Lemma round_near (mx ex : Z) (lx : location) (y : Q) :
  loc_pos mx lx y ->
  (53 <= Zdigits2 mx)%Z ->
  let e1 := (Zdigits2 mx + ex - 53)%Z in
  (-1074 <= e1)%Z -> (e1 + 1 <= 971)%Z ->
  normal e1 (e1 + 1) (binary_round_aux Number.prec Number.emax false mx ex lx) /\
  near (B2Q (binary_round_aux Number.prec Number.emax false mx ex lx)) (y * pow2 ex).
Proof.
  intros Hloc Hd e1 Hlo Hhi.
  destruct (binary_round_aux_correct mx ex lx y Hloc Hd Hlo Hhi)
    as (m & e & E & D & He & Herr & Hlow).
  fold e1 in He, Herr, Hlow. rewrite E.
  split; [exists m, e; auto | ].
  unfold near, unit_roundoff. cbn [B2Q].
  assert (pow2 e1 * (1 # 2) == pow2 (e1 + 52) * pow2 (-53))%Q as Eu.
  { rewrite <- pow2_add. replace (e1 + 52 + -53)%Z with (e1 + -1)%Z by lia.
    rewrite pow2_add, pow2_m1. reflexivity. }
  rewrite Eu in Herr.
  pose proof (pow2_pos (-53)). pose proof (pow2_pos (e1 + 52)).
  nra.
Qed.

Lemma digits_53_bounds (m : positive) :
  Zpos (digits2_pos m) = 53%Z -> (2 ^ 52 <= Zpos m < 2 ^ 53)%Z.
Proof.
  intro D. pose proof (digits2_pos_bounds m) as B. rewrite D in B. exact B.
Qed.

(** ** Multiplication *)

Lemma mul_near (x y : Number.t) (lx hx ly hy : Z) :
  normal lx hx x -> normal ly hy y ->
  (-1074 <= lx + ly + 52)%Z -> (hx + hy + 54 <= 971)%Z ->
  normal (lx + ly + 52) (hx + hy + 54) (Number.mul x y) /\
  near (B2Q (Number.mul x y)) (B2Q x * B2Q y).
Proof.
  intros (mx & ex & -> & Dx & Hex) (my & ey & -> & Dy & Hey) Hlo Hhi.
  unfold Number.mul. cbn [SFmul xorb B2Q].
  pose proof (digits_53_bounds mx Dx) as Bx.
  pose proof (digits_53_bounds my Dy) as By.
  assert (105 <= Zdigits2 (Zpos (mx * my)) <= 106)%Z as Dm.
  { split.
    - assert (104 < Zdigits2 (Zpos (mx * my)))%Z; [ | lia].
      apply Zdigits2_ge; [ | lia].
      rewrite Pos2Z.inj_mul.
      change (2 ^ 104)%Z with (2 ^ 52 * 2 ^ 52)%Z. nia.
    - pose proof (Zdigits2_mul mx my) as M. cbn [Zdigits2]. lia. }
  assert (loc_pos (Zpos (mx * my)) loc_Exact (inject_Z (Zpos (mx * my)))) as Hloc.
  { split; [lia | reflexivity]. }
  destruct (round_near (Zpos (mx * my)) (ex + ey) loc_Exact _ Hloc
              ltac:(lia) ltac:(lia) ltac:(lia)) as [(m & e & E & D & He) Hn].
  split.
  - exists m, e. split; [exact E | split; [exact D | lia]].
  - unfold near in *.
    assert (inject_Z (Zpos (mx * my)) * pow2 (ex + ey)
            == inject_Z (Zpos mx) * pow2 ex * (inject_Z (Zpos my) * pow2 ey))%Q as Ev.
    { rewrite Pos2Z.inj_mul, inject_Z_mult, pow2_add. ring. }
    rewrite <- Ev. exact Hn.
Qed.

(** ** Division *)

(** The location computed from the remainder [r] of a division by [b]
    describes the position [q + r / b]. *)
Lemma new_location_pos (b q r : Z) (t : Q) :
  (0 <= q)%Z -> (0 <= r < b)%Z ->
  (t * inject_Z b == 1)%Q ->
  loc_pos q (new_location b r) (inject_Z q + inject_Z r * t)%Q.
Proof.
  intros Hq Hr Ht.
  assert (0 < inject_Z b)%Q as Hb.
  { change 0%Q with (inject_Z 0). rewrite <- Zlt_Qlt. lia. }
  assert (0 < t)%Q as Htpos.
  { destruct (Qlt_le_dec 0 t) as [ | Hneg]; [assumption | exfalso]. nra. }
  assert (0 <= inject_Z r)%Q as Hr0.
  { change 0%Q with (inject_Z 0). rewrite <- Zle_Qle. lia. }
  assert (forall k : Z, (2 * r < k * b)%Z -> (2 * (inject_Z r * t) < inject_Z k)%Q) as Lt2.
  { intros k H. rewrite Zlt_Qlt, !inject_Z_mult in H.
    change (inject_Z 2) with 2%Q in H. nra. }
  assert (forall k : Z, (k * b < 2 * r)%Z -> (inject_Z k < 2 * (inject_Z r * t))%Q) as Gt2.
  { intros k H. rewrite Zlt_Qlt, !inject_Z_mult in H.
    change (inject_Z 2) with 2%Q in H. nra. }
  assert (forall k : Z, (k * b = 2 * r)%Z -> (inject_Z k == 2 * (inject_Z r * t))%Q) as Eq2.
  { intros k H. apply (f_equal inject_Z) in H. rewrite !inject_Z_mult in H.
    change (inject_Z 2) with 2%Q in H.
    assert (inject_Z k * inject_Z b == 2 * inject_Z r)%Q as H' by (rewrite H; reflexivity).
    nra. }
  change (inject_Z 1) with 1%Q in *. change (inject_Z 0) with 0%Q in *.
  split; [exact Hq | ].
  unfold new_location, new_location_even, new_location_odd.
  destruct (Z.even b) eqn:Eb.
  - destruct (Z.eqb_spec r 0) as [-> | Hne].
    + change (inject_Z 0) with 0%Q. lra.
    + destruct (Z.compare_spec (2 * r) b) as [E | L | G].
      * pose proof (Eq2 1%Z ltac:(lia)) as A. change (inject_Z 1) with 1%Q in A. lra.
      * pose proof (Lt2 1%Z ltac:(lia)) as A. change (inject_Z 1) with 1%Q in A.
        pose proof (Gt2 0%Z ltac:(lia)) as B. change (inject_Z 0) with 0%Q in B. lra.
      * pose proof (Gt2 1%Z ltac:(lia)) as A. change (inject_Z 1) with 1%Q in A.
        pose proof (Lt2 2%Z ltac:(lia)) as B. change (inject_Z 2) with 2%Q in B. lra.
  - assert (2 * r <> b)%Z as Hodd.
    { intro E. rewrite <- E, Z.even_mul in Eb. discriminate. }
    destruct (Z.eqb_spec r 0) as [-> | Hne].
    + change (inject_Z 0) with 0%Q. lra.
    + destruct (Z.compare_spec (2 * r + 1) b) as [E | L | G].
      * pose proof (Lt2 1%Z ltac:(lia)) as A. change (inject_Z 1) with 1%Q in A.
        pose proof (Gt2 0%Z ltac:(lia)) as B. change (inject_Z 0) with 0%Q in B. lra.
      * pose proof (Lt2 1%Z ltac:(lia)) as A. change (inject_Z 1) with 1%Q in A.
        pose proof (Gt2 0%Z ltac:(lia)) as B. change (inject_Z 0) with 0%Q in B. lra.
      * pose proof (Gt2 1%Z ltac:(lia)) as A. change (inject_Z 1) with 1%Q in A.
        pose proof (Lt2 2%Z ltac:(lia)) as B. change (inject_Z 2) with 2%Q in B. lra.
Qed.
- - - - - - -
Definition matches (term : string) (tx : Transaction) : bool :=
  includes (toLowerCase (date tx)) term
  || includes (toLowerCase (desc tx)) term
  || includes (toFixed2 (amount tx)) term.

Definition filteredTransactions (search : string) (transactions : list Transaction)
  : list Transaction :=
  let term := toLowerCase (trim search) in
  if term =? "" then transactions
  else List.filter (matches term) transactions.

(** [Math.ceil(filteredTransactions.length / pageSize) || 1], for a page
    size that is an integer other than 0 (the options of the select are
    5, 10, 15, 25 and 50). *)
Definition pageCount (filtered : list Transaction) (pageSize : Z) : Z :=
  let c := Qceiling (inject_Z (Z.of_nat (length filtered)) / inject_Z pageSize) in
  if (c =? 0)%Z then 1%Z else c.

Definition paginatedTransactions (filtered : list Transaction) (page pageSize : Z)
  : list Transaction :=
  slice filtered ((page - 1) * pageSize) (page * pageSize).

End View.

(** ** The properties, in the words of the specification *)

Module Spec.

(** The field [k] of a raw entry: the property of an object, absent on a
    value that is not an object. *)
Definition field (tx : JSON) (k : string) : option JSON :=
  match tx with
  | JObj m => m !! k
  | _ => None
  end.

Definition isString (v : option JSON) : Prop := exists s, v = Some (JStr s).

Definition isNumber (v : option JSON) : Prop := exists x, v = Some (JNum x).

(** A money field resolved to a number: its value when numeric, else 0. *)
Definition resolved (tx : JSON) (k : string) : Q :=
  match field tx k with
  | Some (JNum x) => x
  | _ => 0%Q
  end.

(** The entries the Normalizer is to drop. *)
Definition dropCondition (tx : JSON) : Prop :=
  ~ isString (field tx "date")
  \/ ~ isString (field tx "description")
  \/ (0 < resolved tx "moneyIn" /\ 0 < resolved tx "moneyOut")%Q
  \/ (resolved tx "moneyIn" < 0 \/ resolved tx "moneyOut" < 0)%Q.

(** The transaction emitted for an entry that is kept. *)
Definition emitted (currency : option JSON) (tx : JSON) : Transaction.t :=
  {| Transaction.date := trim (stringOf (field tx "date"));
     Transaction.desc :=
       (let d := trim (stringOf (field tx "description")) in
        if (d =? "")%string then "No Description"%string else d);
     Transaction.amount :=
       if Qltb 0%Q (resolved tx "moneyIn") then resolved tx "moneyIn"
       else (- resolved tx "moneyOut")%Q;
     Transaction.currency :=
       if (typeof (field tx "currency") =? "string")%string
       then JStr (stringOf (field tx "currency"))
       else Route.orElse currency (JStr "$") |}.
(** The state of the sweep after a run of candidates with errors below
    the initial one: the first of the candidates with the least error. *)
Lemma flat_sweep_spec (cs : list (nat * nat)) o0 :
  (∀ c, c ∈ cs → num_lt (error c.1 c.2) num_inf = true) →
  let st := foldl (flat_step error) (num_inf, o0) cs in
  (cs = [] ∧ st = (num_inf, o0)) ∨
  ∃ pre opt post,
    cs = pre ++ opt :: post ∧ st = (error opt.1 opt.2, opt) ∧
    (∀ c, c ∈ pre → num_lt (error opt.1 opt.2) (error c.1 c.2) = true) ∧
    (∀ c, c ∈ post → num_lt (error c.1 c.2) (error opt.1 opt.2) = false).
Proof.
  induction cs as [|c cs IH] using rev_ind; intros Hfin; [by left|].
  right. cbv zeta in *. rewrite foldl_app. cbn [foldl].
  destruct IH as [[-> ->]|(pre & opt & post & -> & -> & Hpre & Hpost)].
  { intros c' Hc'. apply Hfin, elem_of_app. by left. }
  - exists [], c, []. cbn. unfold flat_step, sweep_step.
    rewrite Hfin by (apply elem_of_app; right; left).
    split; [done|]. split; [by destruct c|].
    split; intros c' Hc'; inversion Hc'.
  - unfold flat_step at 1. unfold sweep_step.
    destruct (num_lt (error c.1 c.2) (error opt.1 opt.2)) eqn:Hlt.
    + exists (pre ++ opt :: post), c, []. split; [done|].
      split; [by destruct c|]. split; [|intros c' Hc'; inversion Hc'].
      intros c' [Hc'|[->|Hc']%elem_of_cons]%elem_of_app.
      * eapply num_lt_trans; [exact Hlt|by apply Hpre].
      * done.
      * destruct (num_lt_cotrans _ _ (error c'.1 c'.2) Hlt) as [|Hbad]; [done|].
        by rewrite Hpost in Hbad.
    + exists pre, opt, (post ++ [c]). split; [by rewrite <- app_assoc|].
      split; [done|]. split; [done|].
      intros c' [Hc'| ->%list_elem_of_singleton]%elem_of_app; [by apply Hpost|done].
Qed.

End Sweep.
- - - - - - -
**Exercise objective:** From the records above, print only the lines between the one holding "assert (loc_pos (Zpos" and the one holding "assert (0 <= inject_Z r)%Q as Hr0.", inclusive, exactly as they stand.

**Result below:**
  assert (loc_pos (Zpos (mx * my)) loc_Exact (inject_Z (Zpos (mx * my)))) as Hloc.
  { split; [lia | reflexivity]. }
  destruct (round_near (Zpos (mx * my)) (ex + ey) loc_Exact _ Hloc
              ltac:(lia) ltac:(lia) ltac:(lia)) as [(m & e & E & D & He) Hn].
  split.
  - exists m, e. split; [exact E | split; [exact D | lia]].
  - unfold near in *.
    assert (inject_Z (Zpos (mx * my)) * pow2 (ex + ey)
            == inject_Z (Zpos mx) * pow2 ex * (inject_Z (Zpos my) * pow2 ey))%Q as Ev.
    { rewrite Pos2Z.inj_mul, inject_Z_mult, pow2_add. ring. }
    rewrite <- Ev. exact Hn.
Qed.

(** ** Division *)

(** The location computed from the remainder [r] of a division by [b]
    describes the position [q + r / b]. *)
Lemma new_location_pos (b q r : Z) (t : Q) :
  (0 <= q)%Z -> (0 <= r < b)%Z ->
  (t * inject_Z b == 1)%Q ->
  loc_pos q (new_location b r) (inject_Z q + inject_Z r * t)%Q.
Proof.
  intros Hq Hr Ht.
  assert (0 < inject_Z b)%Q as Hb.
  { change 0%Q with (inject_Z 0). rewrite <- Zlt_Qlt. lia. }
  assert (0 < t)%Q as Htpos.
  { destruct (Qlt_le_dec 0 t) as [ | Hneg]; [assumption | exfalso]. nra. }
  assert (0 <= inject_Z r)%Q as Hr0.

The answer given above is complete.